Book Review: Lauren Child and Bridget Hurst’s I really, REALLY need actual ice skates

Posted April 22, 2017 by Kathy Davie in Book Reviews, Children's

I received this book for free from the library in exchange for an honest review. This does not affect my opinion of the book or the content of my review.

Source: the library
Book Review: Lauren Child and Bridget Hurst’s I really, REALLY need actual ice skates

I really, REALLY need actual ice skates


by

Bridget Hurst, Lauren Child


It is part of the Charlie & Lola series and is a picture book in Hardcover edition that was published by Dial Books for Young Readers on November 11, 2010 and has 32 pages.

Explore it on Goodreads or Amazon


Illustrator: Tiger Aspect
Other books in this series include [books_series]

Other books by this author which I have reviewed include Help! I really mean it!

A standalone in the Charlie and Lola picture book series for young children and revolving around a brother and sister and the vicissitude of children.

My Take

Lol, Lola’s reactions are very much that of an excitable child with all that want, want, want. It’s Charlie who comes across as being more mature when he points out Lola’s past wants! But…truly…this new want will work miracles. Really.

The dialogue is fun, and Child makes good use of funking up the font to convey the kids’ excitement. The character graphics are primitive with lots of charm, and Aspect does take pains with texturing everything.
As for those dream graphics with Lola fantasizing about the silver skates and the silver-balled antennae? They are a hoot.

The perspective is via an uninvolved onlooker — a third-person objective point-of-view — who tells the story in a neutral, objective, unbiased manner without relating any of the character’s thoughts, opinions, or feelings — just the facts, ma’am — only what is seen or heard.

As for the story being “a wintertime delight”, I’d get more of a sense of winter if there were snow. Green grass and playing on scooters does not make for a wintry feel.

The important part is that the story encapsulates child wants and the aftermath of receiving it. We’ve all been there…and who hasn’t expected, hoped, desired, to be the very best? I will grant that Lola does find a way around her disappointment, lol. Although…that last page…

The Story

When Lola goes ice-skating with her friend Morten, she absolutely and extremely must have her own skates so she can be the very bestest skater in the whole school.

But Charlie reminds her that her guitar and yo-yo — which she really, really wanted — ended up unused in the closet, but she is certain this time is different.

Will Lola still be enthusiastic when skating turns out to be trickier and more wobbly-er than it looks?

The Characters

Lola is small and funny, and Charlie is her bigger brother. They get along very well.

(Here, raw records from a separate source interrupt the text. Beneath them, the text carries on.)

Lemma transform64Bytes_exact : transform64Bytes state block = md5_compress state block.
Proof.
  unfold transform64Bytes, md5_compress. set (X := pack 16 block).
  assert (forall t, (t <= 64)%nat -> let r := foldl (table_line X) state (seq 0 t) in
    length r = 4%nat /\ view ((64 - t) mod 4)%nat r = foldl (md5_step X) state (seq 0 t) /\ words_ok (view ((64 - t) mod 4)%nat r)) as Hsim.
  { induction t as [|t IH]; intros Ht r.
    - split; [done|]. assert (view ((64 - 0) mod 4) r = state) as -> by by destruct state as [|? [|? [|? [|? [|]]]]]. done.
    - unfold r. rewrite seq_S, !foldl_app. cbn [foldl Nat.add]. destruct (IH ltac:(lia)) as (H1 & H2 & H3). rewrite <- H2. by apply md5_line_step. }
  destruct (Hsim 64%nat ltac:(lia)) as (H1 & H2 & _). rewrite <- H2. clear H2. by destruct (foldl _ _ _) as [|? [|? [|? [|? [|]]]]].
Qed.
End Transform.

Lemma md5_compress_ok h block : length h = 4%nat -> length (md5_compress h block) = 4%nat /\ words_ok (md5_compress h block).
Proof.
  intros Hh. unfold md5_compress. set (X := pack 16 block). clearbody X.
  assert (forall l h, length h = 4%nat -> length (foldl (md5_step X) h l) = 4%nat) as Hl.
  { induction l as [|t l IH]; intros h' Hh'; [done|]. cbn [foldl]. apply IH. by destruct h' as [|? [|? [|? [|? [|]]]]]. }
  split; [rewrite length_zip_with, Hl by done; lia|].
  specialize (Hl (seq 0 64) h Hh). destruct (foldl _ _ _) as [|? [|? [|? [|? [|]]]]]; try done. destruct h as [|? [|? [|? [|? [|]]]]]; try done.
  cbn [zip_with]. repeat (constructor; [apply word_ok_u32|]). constructor.
Qed.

Marv, Morten, Evie, and Lotta are friends.

The Cover and Title

The cover is the chill of all that blue ice with the white swirls of skates that have crossed its surface with a spotlight on Charlie and Lola in their winter gear and skates, lighting up a circle around them, reversing the blue with the white. In the upper right of the circle are those glittery silver skates that will make Lola a star. A smaller white oval in the upper left provides series information while the title is in a deep navy in an assortment of fonts within the spotlit ice and between the siblings. A pale green band of deeper ice?? crosses the bottom, grounding the picture. There are three snowflakes falling in it with credit for the original stories.

The title is Lola’s plaint: “I really, REALLY need actual ice skates.”